The Episcopal Church of the Saviour, also known as Memorial Episcopal Church, is a parish church in the Episcopal Diocese of Iowa. The church is located in Clermont, Iowa, United States. The church building, along with the statue of David Henderson, was listed on the National Register of Historic Places in 2000.

In 2023, the church reported 22 members. No membership statistics were reported in 2024 national parochial reports.

==Church of the Saviour==
The parish was established as the Free Episcopal Mission Church in 1866. The church was built ten years later and it was consecrated by Bishop Henry Washington Lee on December 16, 1870. It is one of three Episcopal churches that were built as a memorial to the two children of Frances Dyer Vinton of Providence, Rhode Island. The other two churches were built in Providence, and in San Gabriel, California. She had been inspired by the Biblical passage "Thy praise shall ring from shore to shore," to build a church in the east, west, and in middle of the country. They were all named "Church of the Saviour." Clermont was chosen because of Vinton's association with Dr. William Lewis who was serving as a captain in the Union Army during the Civil War when they met. The Lewis home was bequeathed to the church for use as a rectory. The church in Providence closed in 1950 and has been torn down and the church in San Gabriel has been significantly altered over the years.

===Architecture===
The church building was built of Iowa limestone that was quarried from the Williams Quarry east of Clermont. The architect is unknown, but the stone masonry reflects the work of a master builder. It is a combination of the Romanesque and Italian Villa styles that reflect the romantic and picturesque qualities of mid-19th century architecture. The church building features a three-story tower, bracted eaves, and attached round arch windows. In 1930 a slate roof replaced the cedar shingles that had been put on in 1903. The interior features a barrel-vaulted ceiling, beaded wainscoting, and varnished hardwood pews. The altar and cross were given to the church from the Trinity Church Guild of Middletown, Connecticut. It was given in recognition of the work of Mrs. William Larrabee, Jr., a daughter-in-law of former governor of Iowa William Larrabee.

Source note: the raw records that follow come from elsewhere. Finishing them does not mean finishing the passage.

(* ================================================================== *)
(** * Example images *)
(* ================================================================== *)

Module Example.

Definition root : string := "/tmp/karmor".
Definition tarname : string := "/tmp/karmor/image.tar".

(** A process that is not privileged, with the mask [022]. *)
Definition owner : process := mkProcess 18 false.

Definition regular (name : string) : tar.Header := tar.mkHeader name tar.TypeReg 420.
Definition directory (name : string) : tar.Header := tar.mkHeader name tar.TypeDir 493.

Definition manifest : list ascii :=
  jsontext.encode
    (json.Array
       [json.Object [("Config", json.Str "config.json");
                     ("RepoTags", json.Array [json.Str "busybox:latest"])]]).

Definition config : list ascii :=
  jsontext.encode
    (json.Object [("architecture", json.Str "amd64"); ("os", json.Str "linux")]).

Definition hostname : list ascii := String.list_ascii_of_string "box".

(** One layer: the directory [etc] and the file [etc/hostname]. *)
Definition layer : list ascii :=
  ustar.entry (directory "etc/") []
  ++ ustar.entry (regular "etc/hostname") hostname
  ++ ustar.trailer.

(** The image as [docker save] lays it out: the manifest, the config and
    the layer archive in a directory of its own. *)
Definition image : list ascii :=
  ustar.entry (regular "manifest.json") manifest
  ++ ustar.entry (regular "config.json") config
  ++ ustar.entry (directory "layer0/") []
  ++ ustar.entry (regular "layer0/layer.tar") layer
  ++ ustar.trailer.

(** The same files in one archive without a nested layer. *)
Definition flatImage : list ascii :=
  ustar.entry (regular "manifest.json") manifest
  ++ ustar.entry (regular "config.json") config
  ++ ustar.entry (directory "etc/") []
  ++ ustar.entry (regular "etc/hostname") hostname
  ++ ustar.trailer.

(** A file system whose extraction root holds the archive and nothing
    else. *)
Definition freshRoot (archive : list ascii) : FS :=
  <[tarname := File 384 archive]> (<[root := Dir]> (<["/tmp" := Dir]> ∅)).

(** The pattern of the manifest search under [root], compiled. *)
Definition manifestPattern : Regexp.Regexp :=
  match Regexp.Compile (Join root "manifest.json") with
  | Regexp.Compiled re => re
  | _ => Regexp.OpNoMatch
  end.

(** The files of [flatImage] without the entry of the directory [etc]. *)
Definition noDirectories : list ascii :=
  ustar.entry (regular "manifest.json") manifest
  ++ ustar.entry (regular "config.json") config
  ++ ustar.entry (regular "etc/hostname") hostname
  ++ ustar.trailer.

(** Two layers, the first a prefix of the second: the file [a], and the
    files [a] and [b]. *)
Definition layerA : list ascii :=
  ustar.entry (regular "a") (String.list_ascii_of_string "1").

Definition layerAB : list ascii :=
  layerA ++ ustar.entry (regular "b") (String.list_ascii_of_string "2") ++ ustar.trailer.

(** An archive that writes both layers, one after the other, to one path
    in a directory beside the root whose name starts with the name of the
    root. *)
Definition leaking : list ascii :=
  ustar.entry (directory "../karmor-cache/") []
  ++ ustar.entry (regular "../karmor-cache/layer.tar") layerA
  ++ ustar.entry (regular "../karmor-cache/layer.tar") layerAB
  ++ ustar.trailer.

(** An archive that leaves the root: the directory beside the root whose
    name starts with the name of the root, and a file in it. *)
Definition escaping : list ascii :=
  ustar.entry (directory "../karmor-cache/") []
  ++ ustar.entry (regular "../karmor-cache/passwd") hostname
  ++ ustar.trailer.

(** The file system that the extraction of [escaping] leaves. *)
Definition extractedEscaping : FS :=
  match extractTar owner root ustar.decode 1 (freshRoot escaping) tarname with
  | Ok r => inventoryFS r
  | _ => ∅
  end.

(** The file system that the extraction of [noDirectories] leaves. *)
Definition extractedNoDirectories : FS :=
  match extractTar owner root ustar.decode 1 (freshRoot noDirectories) tarname with
  | Fatal _ fs => fs
  | _ => ∅
  end.

(** An archive that ends within the contents of its one entry. *)
Definition cutOff : list ascii :=
  take 514 (ustar.entry (regular "hostname") hostname).

(** An image record whose file list holds the manifest path twice over:
    once as it is, and once within a longer path. *)
Definition twoManifests : ImageInfo :=
  mkImageInfo "busybox" [] EmptyString EmptyString
    ["/tmp/karmor/manifest.json"; "/tmp/karmor/old/tmp/karmor/manifest.json"] [].

(** A header with the mode [0666]. *)
Definition shared (name : string) : tar.Header := tar.mkHeader name tar.TypeReg 438.

(** A nested call that finds an empty layer. *)
Definition noLayers (fs : FS) (tgt : string) : outcome inventory := Ok (fs, [], []).

(** An image record as [getImageDetails] starts with. *)
Definition blank : ImageInfo :=
  mkImageInfo "busybox" [] EmptyString EmptyString [] [].

(** A manifest of two records. *)
Definition twoRecords : list ascii :=
  jsontext.encode (json.Array [json.Object []; json.Object []]).

(** The manifest path of a root [/t] with a newline in the place of its
    dot. *)
Definition newlineName : string :=
  "/t/manifest" +:+ String Regexp.newline "json".

(** The file system that the extraction of [flatImage] leaves. *)
Definition extractedFlat : FS :=
  match extractTar owner root ustar.decode 1 (freshRoot flatImage) tarname with
  | Ok r => inventoryFS r
  | _ => ∅
  end.

(** The inventory of [flatImage], and the image record before and after
    its manifest is resolved. *)
Definition flatFiles : list string :=
  ["/tmp/karmor/manifest.json"; "/tmp/karmor/config.json"; "/tmp/karmor/etc/hostname"].

Definition listedFlat : ImageInfo :=
  mkImageInfo "busybox" [] EmptyString EmptyString flatFiles ["/tmp/karmor/etc"].

Definition resolvedFlat : ImageInfo :=
  mkImageInfo "busybox" ["busybox:latest"] "amd64" "linux" flatFiles ["/tmp/karmor/etc"].

(** A manifest whose config lies beside the root. *)
Definition strayRecord : list (string * json.Value) :=
  [("Config", json.Str "../elsewhere/config.json");
   ("RepoTags", json.Array [json.Str "busybox:latest"])].

Definition configRecord : list (string * json.Value) :=
  [("architecture", json.Str "amd64"); ("os", json.Str "linux")].

Definition strayRoot : FS :=
  <["/tmp/karmor/manifest.json" :=
      File 420 (jsontext.encode (json.Array [json.Object strayRecord]))]>
    (<["/tmp/elsewhere/config.json" := File 420 config]> ∅).

(** The root with a file [hostname] of ten bytes in it. *)
Definition staleRoot : FS :=
  <["/tmp/karmor/hostname" := File 384 (String.list_ascii_of_string "oldcontent")]>
    (freshRoot []).

(** The file system that the extraction of [image] leaves. *)
Definition extractedImage : FS :=
  match extractTar owner root ustar.decode 2 (freshRoot image) tarname with
  | Ok r => inventoryFS r
  | _ => ∅
  end.

(** The file system that the extraction of [leaking] leaves. *)
Definition extractedLeaking : FS :=
  match extractTar owner root ustar.decode 2 (freshRoot leaking) tarname with
  | Ok r => inventoryFS r
  | _ => ∅
  end.

End Example.

(* ================================================================== *)
(** * Properties of the path functions *)
(* ================================================================== *)

Lemma HasPrefix_refl s : HasPrefix s s = true.
Proof. induction s as [|c s IH]; simpl; [reflexivity|]. now rewrite Ascii.eqb_refl. Qed.
(** * IoT simulator server: identity pool, connection registry, envelopes

    A shallow embedding of [server/utils/message_envelope.py] and of the
    stateful parts of [server/iot_simulator_server.py], followed by the
    properties of the design document that can be checked on it. *)

From Stdlib Require Import String Ascii List ZArith Lia Bool Arith.
From Stdlib Require Import DecimalString DecimalNat.
From Stdlib Require OrdersEx Finite.
From Stdlib Require Import RelationClasses.
Import ListNotations.
Local Open Scope list_scope.
Local Open Scope string_scope.

(** ** Python values

    The JSON-shaped values that travel in envelopes and request bodies.
    A [dict] keeps its items in insertion order, as Python's does. *)

Definition dict (V : Type) : Type := list (string * V).

#[local] Unset Elimination Schemes.
Inductive pyval : Type :=
| PNone
| PBool (b : bool)
| PInt (z : Z)
| PStr (s : string)
| PList (l : list pyval)
| PDict (d : list (string * pyval)).
#[local] Set Elimination Schemes.

(** Truth value of an object, as [or] and [if] test it. *)
Definition truthy (v : pyval) : bool :=
  match v with
  | PNone => false
  | PBool b => b
  | PInt z => negb (z =? 0)%Z
  | PStr s => negb (s =? EmptyString)
  | PList l => match l with [] => false | _ => true end
  | PDict d => match d with [] => false | _ => true end
  end.

(** [a or b] *)
Definition py_or (a b : pyval) : pyval := if truthy a then a else b.

Module Dict.
Section Ops.
Context {V : Type}.

(** [d.get(k)]: [None] of the option stands for a missing key. *)
Fixpoint lookup (k : string) (d : dict V) : option V :=
  match d with
  | [] => None
  | (k', v) :: d' => if k =? k' then Some v else lookup k d'
  end.

(** [k in d] *)
Definition contains (k : string) (d : dict V) : bool :=
  match lookup k d with Some _ => true | None => false end.

(** [d.get(k, default)] *)
Definition get (k : string) (default : V) (d : dict V) : V :=
  match lookup k d with Some v => v | None => default end.

(** [d[k] = v]: an existing key keeps its place, a new one goes last. *)
Fixpoint set (k : string) (v : V) (d : dict V) : dict V :=
  match d with
  | [] => [(k, v)]
  | (k', v') :: d' => if k =? k' then (k, v) :: d' else (k', v') :: set k v d'
  end.

(** [d.pop(k, None)] with the popped value dropped. *)
Fixpoint pop (k : string) (d : dict V) : dict V :=
  match d with
  | [] => []
  | (k', v') :: d' => if k =? k' then d' else (k', v') :: pop k d'
  end.

Definition keys (d : dict V) : list string := map fst d.
End Ops.
End Dict.

(** [d.get(k)] on a dict of Python values: a missing key reads as [None]. *)
Definition get_none (k : string) (d : dict pyval) : pyval := Dict.get k PNone d.
(** * A shallow embedding of the regression engine (regression.go)

    The Go package keeps one mutable [Regression] record whose [Data] field is
    a slice of pointers to [DataPoint] objects.  The embedding follows that
    layout:

    - [float64] is Rocq's primitive binary64 [float]; every operation is
      rounded on its own (no fused multiply-add);
    - a [*DataPoint] is an address into a [store] of data points, so that the
      same point registered twice is one shared object; an address with no
      object behind it stands for a nil pointer;
    - a [[]float64] is a [list float] and [append] is list concatenation
      (backing arrays of distinct slices are taken not to overlap);
    - [map[int]T] is a [gmap Z T];
    - a Go call that may panic returns an [option]: [None] is the panic;
    - the matrix package, [math.Pow] and the [%.4f] formatter are not part of
      the package: they are the fields of the class [Collaborators]. *)

From Stdlib Require Import Floats ZArith DecimalString.
From stdpp Require Import gmap strings list.

(** ** Go runtime helpers *)

(** [int] is a 64-bit two's complement integer. *)
Definition wrap64 (z : Z) : Z := ((z + 2 ^ 63) `mod` 2 ^ 64 - 2 ^ 63)%Z.

(** [float64(n)] for a length [n]. *)
Definition float64_of_len (n : nat) : float :=
  of_uint63 (Uint63.of_Z (Z.of_nat n)).

(** [strconv.Itoa]. *)
Definition Itoa (i : Z) : string := NilZero.string_of_int (Z.to_int i).

(** [l[i]] for a Go [int] index: a panic outside [0 .. len(l)-1]. *)
Definition index {A} (l : list A) (i : Z) : option A :=
  if decide (0 ≤ i)%Z then l !! Z.to_nat i else None.

(** [l[i] = v]: a panic outside the slice. *)
Definition slice_set {A} (l : list A) (i : nat) (v : A) : option (list A) :=
  if decide (i < length l) then Some (<[i:=v]> l) else None.

(** [for i := lo; i < lo+n; i++ { s = body i s }], stopping at a panic. *)
Fixpoint for_up {St} (n lo : nat) (body : nat → St → option St) (s : St)
  : option St :=
  match n with
  | 0 => Some s
  | S n' => s' ← body lo s; for_up n' (S lo) body s'
  end.

(** [for i := lo; i < hi; i++]. *)
Definition for_range {St} (lo hi : nat) (body : nat → St → option St) (s : St)
  : option St :=
  for_up (hi - lo) lo body s.

(** [for i := n-1; i >= 0; i--]. *)
Fixpoint for_down {St} (n : nat) (body : nat → St → option St) (s : St)
  : option St :=
  match n with
  | 0 => Some s
  | S i => s' ← body i s; for_down i body s'
  end.

(** [for _, x := range l { s = body x s }]. *)
Fixpoint for_each {A St} (l : list A) (body : A → St → option St) (s : St)
  : option St :=
  match l with
  | [] => Some s
  | x :: l' => s' ← body x s; for_each l' body s'
  end.

(** [for i, x := range l], the index starting at [i0]. *)
Fixpoint for_each_i {A St} (i0 : nat) (l : list A)
    (body : nat → A → St → option St) (s : St) : option St :=
  match l with
  | [] => Some s
  | x :: l' => s' ← body i0 x s; for_each_i (S i0) l' body s'
  end.

(** ** External collaborators

    [github.com/skelterjohn/go.matrix], [math.Pow] and [fmt]'s [%.4f] verb.
    Matrices are local to one call of [Run], so [Set] is a functional
    update. [Times] returns a matrix and an error value, as in Go. *)
Class Collaborators := {
  matrix : Type;
  lib_error : Type;
  Zeros : nat → nat → matrix;
  mSet : matrix → nat → nat → float → matrix;
  mGet : matrix → nat → nat → float;
  Rows : matrix → nat;
  Cols : matrix → nat;
  QR : matrix → matrix * matrix;
  Transpose : matrix → matrix;
  Times : matrix → matrix → matrix * option lib_error;
  math_Pow : float → float → float;
  fmt_f4 : float → string
}.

==David Henderson Statue==
David B. Henderson was a member of the U.S. House of Representatives from 1882 to 1902. He represented the people of Iowa's 3rd congressional district. From 1899 to 1903 he served as Speaker of the U.S. House of Representatives. Congressman Henderson was the first Speaker of the House west of the Mississippi. Iowa Governor William Larrabee had the statue made and presented to the city of Clermont in his honor. It was designed by New York City sculpture John Massey Rhind, and cast by the Henry Bonnard Bronze Company of New York. The bronze statue stands 7.5 ft tall on its original granite pedestal. The statue was initially located in the center of Mill Street, and it was dedicated June 19–20, 1903 during a reunion of the 12th Iowa Volunteer Infantry Regiment to which Henderson had belonged. The statue was relocated to the church yard in 1937, which compromises its historical integrity. However, it remains an important work of art by a significant 19th-century Scottish-American artist.